A number of GWAS have described risk SNPs in the promoter region of UMOD (1, 2, 3,4, 5, 6, 7). The UMOD gene codes for uromodulin or Tamm-Horsfall protein, which is secreted into the urine by cells of the thick ascending loop of Henle (TAL). Uromodulin has been shown to reduce UTIs and regulate NKCC2 and ROMK, the two main channels responsible for NaCl transport in the TAL. Furthermore, UMOD mutations cause dominantly inherited CKD (MCKD2). Susceptibility variants found in the UMOD gene are at high frequency in the general population and confer a 20% increased risk of CKD and 15% risk of hypertension.

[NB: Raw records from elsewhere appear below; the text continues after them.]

(** ** Blocks *)

(** A run of real blocks: not empty, and it ends below the sparse hole. *)
Definition extent_ok (e : Extent) : Prop :=
  0 <= start_block e /\ 0 < num_blocks e /\ start_block e + num_blocks e <= kSparseHole.

Definition in_extent (e : Extent) (b : Z) : Prop :=
  start_block e <= b < start_block e + num_blocks e.

Definition covers (l : list Extent) (b : Z) : Prop := Exists (fun e => in_extent e b) l.

Definition total (l : list Extent) : Z := foldr (fun e n => num_blocks e + n) 0 l.

(** The extents of [l] are proper, ascending from [lo], and no two touch. *)
Fixpoint gaps (lo : Z) (l : list Extent) : Prop :=
  match l with
  | [] => True
  | e :: l => lo <= start_block e /\ extent_ok e /\ gaps (start_block e + num_blocks e + 1) l
  end.

(** The invariant of [ExtentRanges]. *)
Definition ranges_ok (r : ExtentRanges) : Prop :=
  gaps 0 (extent_set r) /\ blocks r = total (extent_set r).

Lemma u64_end e : extent_ok e -> u64 (start_block e + num_blocks e) = start_block e + num_blocks e.
Proof. unfold extent_ok, kSparseHole. intros. apply uint_small. unfold is_uint. lia. Qed.

Lemma gaps_weaken lo lo' l : lo' <= lo -> gaps lo l -> gaps lo' l.
Proof. destruct l; simpl; [done|]. intros ? (?&?&?). split_and!; [lia|done..]. Qed.

Lemma gaps_bounds lo l e : gaps lo l -> e ∈ l -> lo <= start_block e /\ extent_ok e.
Proof.
  revert lo. induction l as [|x l IH]; intros lo; [by rewrite elem_of_nil|].
  intros (Hlo & Hx & Hl) [->|He]%elem_of_cons; [done|].
  destruct (IH _ Hl He). unfold extent_ok in *. lia.
Qed.

Lemma covers_cons e l b : covers (e :: l) b <-> in_extent e b \/ covers l b.
Proof. apply Exists_cons. Qed.

Lemma covers_app l k b : covers (l ++ k) b <-> covers l b \/ covers k b.
Proof. apply Exists_app. Qed.

Lemma covers_bound lo l b : gaps lo l -> covers l b -> lo <= b < kSparseHole.
Proof.
  intros Hl (e & He & Hb)%Exists_exists.
  destruct (gaps_bounds _ _ _ Hl He) as [? Hok]. unfold extent_ok, in_extent in *. lia.
Qed.

Lemma total_bound lo l : gaps lo l -> 0 <= total l /\ (l <> [] -> total l <= kSparseHole - lo).
Proof.
  revert lo. induction l as [|e l IH]; intros lo; simpl; [done|].
  intros (? & Hok & Hl). destruct (IH _ Hl) as [H1 H2]. unfold extent_ok in Hok.
  destruct l; simpl in *; [lia|]. specialize (H2 ltac:(done)). lia.
Qed.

This paper set out to uncover the biological mechanism that would explain the increased CKD and hypertension in patients with these risk genotypes. They looked specifically at the 2 lead variants located in the UMOD promotor region. Briefly, in human nephrectomy samples (removed due to RCC), those with the risk genotypes had higher uromodulin expression than those with non-risk genotypes. They confirmed this association of UMOD promotor risk variants and higher urinary uromodulin in large population-based cohort (SKIPOGH). In mouse-models, mice over-expressing UMOD had higher blood pressures and more LVH than controls and had more interstitial pathology (despite normal renal function) than controls. They then showed that mice over-expressing UMOD had more active NKCC2 (furosemide sensitive channels) than controls. They also showed that the higher BP in UMOD over-expressing mice could be dropped to baseline levels by furosemide (all mice had comparable levels of ENaC and NCC). More work was done to further elucidate the mechanism of NKCC2 phosphorylation by UMOD. Finally the authors bring their attention back to humans. They used a never-treated human hypertensive cohort (MI_HPT) and stratified them according to one of the risk variant genotypes (rs4293393). Patients homozygous for the risk genotype had statistically significant higher baseline diastolic BP. Some of these patients underwent furosemide testing. Patients with the homozygous risk allele had a higher natriuretic response and diastolic BP drop than others (both statistically significant). To summarize the authors conclusions; patients with risk alleles in the UMOD promotor had greater risk of hypertension and CKD. These patients made more uromodulin. Uromodulin increases NKCC2 activity and thus salt sensitive hypertension. Also, UMOD over-expression increases interstitial kidney damage and thus increases the risk of CKD. These risk genotypes for disease are at high frequency in all ethnicities tested. The authors suggest that selective pressure for disease related variants in UMOD is similar to the APOL1 story. The protective effect of uromodulin on UTIs and ability to raise blood pressure may have lead to its selective over-expression.
This paper demonstrates the mutual importance of large-scale studies such as GWAS and studies of rare monogenetic diseases such as Bartter and Gitelman syndromes. This paper is a worthy contender of a top ten listing this year with a truly translational set of studies combining modern basic science with clinical studies.